More than 35,000 people are eligible to cast votes in next month's Green party leadership race.
That would absolutely smash the turnout in the last Green leadership race 14 years ago, when fewer than 3,300 people cast ballots in the contest that put Elizabeth May at the party's helm.
Party officials say the Greens added 15,000 new people to their membership list during the campaign.
The deadline to become a voting member was Sept. 3.
Only 260 people asked for mail-in ballots, leaving almost all members to cast online votes starting Sept. 26.
The winner is to be announced at a small Ottawa event Oct. 3, involving mainly the party's three MPs, its national council and the eight candidates.
Plans to have a bigger leadership convention in Prince Edward Island were foiled by COVID-19.
Toronto-based international affairs expert Annamie Paul and Montreal lawyer Dimitri Lascaris are the front runners in the money side of the game.
Paul was closing in on $200,000 in donations by the end of August, almost one-third of the total amount raised by all the candidates in the race. Lascaris showed significant momentum that same month, nearly doubling his total donations to more than $112,000.
Paul also leads in total number of donors, with more than 1,600, compared to 958 for Lascaris. All of the remaining candidates had fewer than 410 donors each.

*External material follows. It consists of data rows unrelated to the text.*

(** The calls the block makes, in order; it stops at the first that
    raises.  The draw call is made with the layers the filter left. *)
Lemma draw_engine_calls self m q w :
  ∃ n, engine_calls (draw env self m q w).2
       = engine_calls w
         ++ take n [CImage (q_size q).1 (q_size q).2;
                    CRender m (layers_of m (filtered self m w)) (scale_arg self);
                    CToString (q_format q)].
Proof.
  rewrite draw_unfold. unfold mbind at 1, M_bind at 1, bind at 1.
  rewrite filter_block_spec.
  assert (engine_calls (filtered self m w) = engine_calls w) as Hcalls.
  { unfold filtered. by destruct (truthy_set _). }
  rewrite <- Hcalls. generalize (filtered self m w). intros w1.
  unfold scale_arg, mapnik_render. prim. unfold layers_of; fields.
  destruct (engine_raises env (engine_calls w1) _); next.
  { by exists 1%nat. }
  destruct (truthy_num (scale_factor self)); next.
  all: destruct (engine_raises env (engine_calls w1 ++ _) (CRender _ _ _));
    next; [by exists 2%nat; rewrite <- app_assoc|].
  all: destruct (engine_raises env _ (CToString _)); next;
    by exists 3%nat; rewrite <- !app_assoc.
Qed.

(** The block returns or raises; it never waits. *)
Lemma draw_not_blocked self m q w : (draw env self m q w).1 ≠ Blocked.
Proof.
  rewrite draw_unfold. unfold mbind at 1, M_bind at 1, bind at 1.
  rewrite filter_block_spec. generalize (filtered self m w). intros w1.
  unfold mapnik_render. prim.
  destruct (engine_raises env (engine_calls w1) _); next; [done|].
  destruct (truthy_num (scale_factor self)); next.
  all: destruct (engine_raises env (engine_calls w1 ++ _) (CRender _ _ _));
    next; [done|].
  all: by destruct (engine_raises env _ (CToString _)); next.
Qed.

Emergency doctor Courtney Howard, former Ontario Liberal environment minister Glen Murray, astrophysicist Amita Kuttner, and lawyers David Merner, Meryam Haddad and Andrew West round out the list of candidates.
The party is electing its first new leader since 2006 to succeed Elizabeth May, who stepped down last fall after leading the party to its best finish ever with three seats in the House of Commons.
May remains an MP for Saanich-Gulf Islands in B.C. and the party's parliamentary leader, a role she is likely to maintain after the new leader is chosen because none of the eight contenders are currently MPs.